Task directions = Once you have located the line containing "split; [by apply (dict_get_per_key GetCharge" in the material below, return it exactly along with each line after it through the line containing "(Ok out, h')).".

Information shown below:

(** C6: a key of a valid pulse map whose series is empty is a key of both
    dicts, with an empty list, and the flat lists are those of the map
    without that entry; {A: []} gives ([], [], {A: []}, {A: []}). *)
Theorem empty_series_key (h : heap) (l : loc) (m1 m2 : I3RecoPulseSeriesMap)
    (k : OMKey) :
  h !! l = Some (PyPulseMap (m1 ++ (k, []) :: m2)) →
  valid_pulse_map (m1 ++ (k, []) :: m2) →
  ∃ b, returns h (PyRef l) b ∧
    dict_get k (PerKeyTimes b) = Some [] ∧
    dict_get k (PerKeyCharges b) = Some [] ∧
    FlatCharges b = flat GetCharge (m1 ++ m2) ∧
    FlatTimes b = flat GetTime (m1 ++ m2) ∧
    (m1 = [] → m2 = [] →
     b = {| FlatCharges := []; FlatTimes := [];
            PerKeyTimes := [(k, [])]; PerKeyCharges := [(k, [])] |}).
Proof.
  intros Hl Hvalid. eexists. split; [by apply valid_returns|].
  destruct Hvalid as [Hnodup _]. cbn [PerKeyCharges PerKeyTimes FlatCharges FlatTimes].
  assert (Hin : (k, []) ∈ m1 ++ (k, []) :: m2).
  { apply elem_of_app. right. left. }
  split; [by apply (dict_get_per_key GetTime _ k [])|].
  split; [by apply (dict_get_per_key GetCharge _ k [])|].
  unfold flat. rewrite !map_app, !concat_app. cbn.
  do 2 (split; [done|]).
  by intros -> ->.
Qed.

(** ** Failures *)

Lemma fieldless_is_not_pulse_map (h : heap) (obj : PyVal) :
  has_fieldless_element h obj = true → is_pulse_map h obj = false.
Proof.
  unfold has_fieldless_element, is_pulse_map.
  destruct obj as [| | |l]; try done. by destruct (h !! l) as [[]|].
Qed.

Lemma restructure_pulsemap_type_error (h : heap) (obj : PyVal) :
  is_pulse_map h obj = false →
  restructure_pulsemap obj h = (Raise TypeError, h).
Proof.
  intros Hno. unfold restructure_pulsemap.
  by rewrite (bind_raise _ _ _ _ _ (extract_pulse_map_fail _ _ Hno)).
Qed.

Lemma is_pulse_map_true (h : heap) (obj : PyVal) :
  is_pulse_map h obj = true → ∃ l m, obj = PyRef l ∧ h !! l = Some (PyPulseMap m).
Proof.
  unfold is_pulse_map. destruct obj as [| | |l]; try done.
  destruct (h !! l) as [[| | |m]|] eqn:Hl; try done. intros _. by exists l, m.
Qed.

(** C7, as the code has it: an argument with an element that lacks a charge
    or a time is not a wrapped pulse map, and the call fails with
    [TypeError]; so does every other argument that is not a wrapped pulse
    map; on a wrapped pulse map whose series fit the loop counter the call
    succeeds; and no failure is anything but [TypeError], so none is a
    missing-field error. *)
Theorem type_error_is_the_only_failure (h : heap) (obj : PyVal) :
  (∀ l m, obj = PyRef l → h !! l = Some (PyPulseMap m) → sizes_fit_int m) →
  (has_fieldless_element h obj = true →
     restructure_pulsemap obj h = (Raise TypeError, h)) ∧
  (is_pulse_map h obj = false →
     restructure_pulsemap obj h = (Raise TypeError, h)) ∧
  (is_pulse_map h obj = true →
     ∃ out h', restructure_pulsemap obj h = (Ok out, h')) ∧
  (∀ e, (restructure_pulsemap obj h).1 = Raise e → e = TypeError).
Proof.
  intros Hfit.
  assert (Hok : is_pulse_map h obj = true →
                ∃ out h', restructure_pulsemap obj h = (Ok out, h')).
  { intros (l & m & -> & Hl)%is_pulse_map_true.
    destruct (restructure_pulsemap_run h l m Hl (Hfit l m eq_refl Hl)) as (h' & Hrun & _).
    by eexists _, h'. }
  split; [|split; [|split]].
  - intros Hno%fieldless_is_not_pulse_map. by apply restructure_pulsemap_type_error.
  - apply restructure_pulsemap_type_error.
  - exact Hok.
  - intros e. destruct (is_pulse_map h obj) eqn:Hmap.
    + destruct (Hok eq_refl) as (out & h' & ->). by cbn.
    + rewrite (restructure_pulsemap_type_error _ _ Hmap). cbn. by intros [= <-].
Qed.

(** C8: an argument that does not wrap a pulse map ends the call at the
    extraction with [TypeError]: the heap is as it was, no object has been
    allocated, and nothing is returned. *)
Theorem non_map_argument_type_error (h : heap) (obj : PyVal) :
  is_pulse_map h obj = false →
  restructure_pulsemap obj h = (Raise TypeError, h) ∧
  ∀ b, ¬ returns h obj b.
Proof.
  intros Hno. pose proof (restructure_pulsemap_type_error _ _ Hno) as Hrun.
  split; [done|]. intros b (out & h' & Hok & _). congruence.
Qed.

(** C9: whatever the argument and however the call ends, every object that
    was on the heap before the call, the input map among them, is the same
    after it; a returned tuple refers to four distinct objects that the call
    allocated above the old heap. *)
Theorem input_not_mutated (h : heap) (obj : PyVal) :
  take (length h) (restructure_pulsemap obj h).2 = h ∧
  match (restructure_pulsemap obj h).1 with
  | Ok out =>
      out = (PyRef (length h), PyRef (length h + 1),
             PyRef (length h + 2), PyRef (length h + 3)) ∧
      length h + 4 ≤ length (restructure_pulsemap obj h).2
  | _ => True
  end.
Proof.
  split.
  - destruct (keeps_restructure_pulsemap (length h) obj h) as [Htake _]; [done|].
    by rewrite Htake, firstn_all.
  - destruct (restructure_pulsemap obj h) as [[out| |] h'] eqn:Hrun; [|done..].
    by apply (restructure_pulsemap_out h h' obj out).
Qed.

(** C10: for a valid pulse map, the keys of the per-key times, the keys of
    the per-key charges and the keys of the input map are the same, each
    key once, in the iteration order of the input map. *)
Theorem output_keys (h : heap) (l : loc) (m : I3RecoPulseSeriesMap) :
  h !! l = Some (PyPulseMap m) →
  valid_pulse_map m →
  ∃ b, returns h (PyRef l) b ∧
    dict_keys (PerKeyTimes b) = dict_keys m ∧
    dict_keys (PerKeyCharges b) = dict_keys m ∧
    NoDup (dict_keys (PerKeyTimes b)) ∧
    NoDup (dict_keys (PerKeyCharges b)).
Proof.
  intros Hl Hvalid. eexists. split; [by apply valid_returns|].
  destruct Hvalid as [Hnodup _]. cbn [PerKeyCharges PerKeyTimes].
  by rewrite !dict_keys_per_key.
Qed.

(** ** The heap after the call, object by object *)

Lemma fresh_lists_eq (h : heap) (a b x y : PyObj) :
  <[S (length h) := b]> (<[length h := a]> ((h ++ [x]) ++ [y])) = h ++ [a; b].
Proof.
  rewrite <- (assoc_L (++)). cbn [app].
  replace (length h) with (length h + 0) at 2 by lia.
  rewrite insert_app_r. cbn.
  replace (S (length h)) with (length h + 1) by lia.
  by rewrite insert_app_r.
Qed.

End of Information shown.

Solution below =
  split; [by apply (dict_get_per_key GetCharge _ k [])|].
  unfold flat. rewrite !map_app, !concat_app. cbn.
  do 2 (split; [done|]).
  by intros -> ->.
Qed.

(** ** Failures *)

Lemma fieldless_is_not_pulse_map (h : heap) (obj : PyVal) :
  has_fieldless_element h obj = true → is_pulse_map h obj = false.
Proof.
  unfold has_fieldless_element, is_pulse_map.
  destruct obj as [| | |l]; try done. by destruct (h !! l) as [[]|].
Qed.

Lemma restructure_pulsemap_type_error (h : heap) (obj : PyVal) :
  is_pulse_map h obj = false →
  restructure_pulsemap obj h = (Raise TypeError, h).
Proof.
  intros Hno. unfold restructure_pulsemap.
  by rewrite (bind_raise _ _ _ _ _ (extract_pulse_map_fail _ _ Hno)).
Qed.

Lemma is_pulse_map_true (h : heap) (obj : PyVal) :
  is_pulse_map h obj = true → ∃ l m, obj = PyRef l ∧ h !! l = Some (PyPulseMap m).
Proof.
  unfold is_pulse_map. destruct obj as [| | |l]; try done.
  destruct (h !! l) as [[| | |m]|] eqn:Hl; try done. intros _. by exists l, m.
Qed.

(** C7, as the code has it: an argument with an element that lacks a charge
    or a time is not a wrapped pulse map, and the call fails with
    [TypeError]; so does every other argument that is not a wrapped pulse
    map; on a wrapped pulse map whose series fit the loop counter the call
    succeeds; and no failure is anything but [TypeError], so none is a
    missing-field error. *)
Theorem type_error_is_the_only_failure (h : heap) (obj : PyVal) :
  (∀ l m, obj = PyRef l → h !! l = Some (PyPulseMap m) → sizes_fit_int m) →
  (has_fieldless_element h obj = true →
     restructure_pulsemap obj h = (Raise TypeError, h)) ∧
  (is_pulse_map h obj = false →
     restructure_pulsemap obj h = (Raise TypeError, h)) ∧
  (is_pulse_map h obj = true →
     ∃ out h', restructure_pulsemap obj h = (Ok out, h')) ∧
  (∀ e, (restructure_pulsemap obj h).1 = Raise e → e = TypeError).
Proof.
  intros Hfit.
  assert (Hok : is_pulse_map h obj = true →
                ∃ out h', restructure_pulsemap obj h = (Ok out, h')).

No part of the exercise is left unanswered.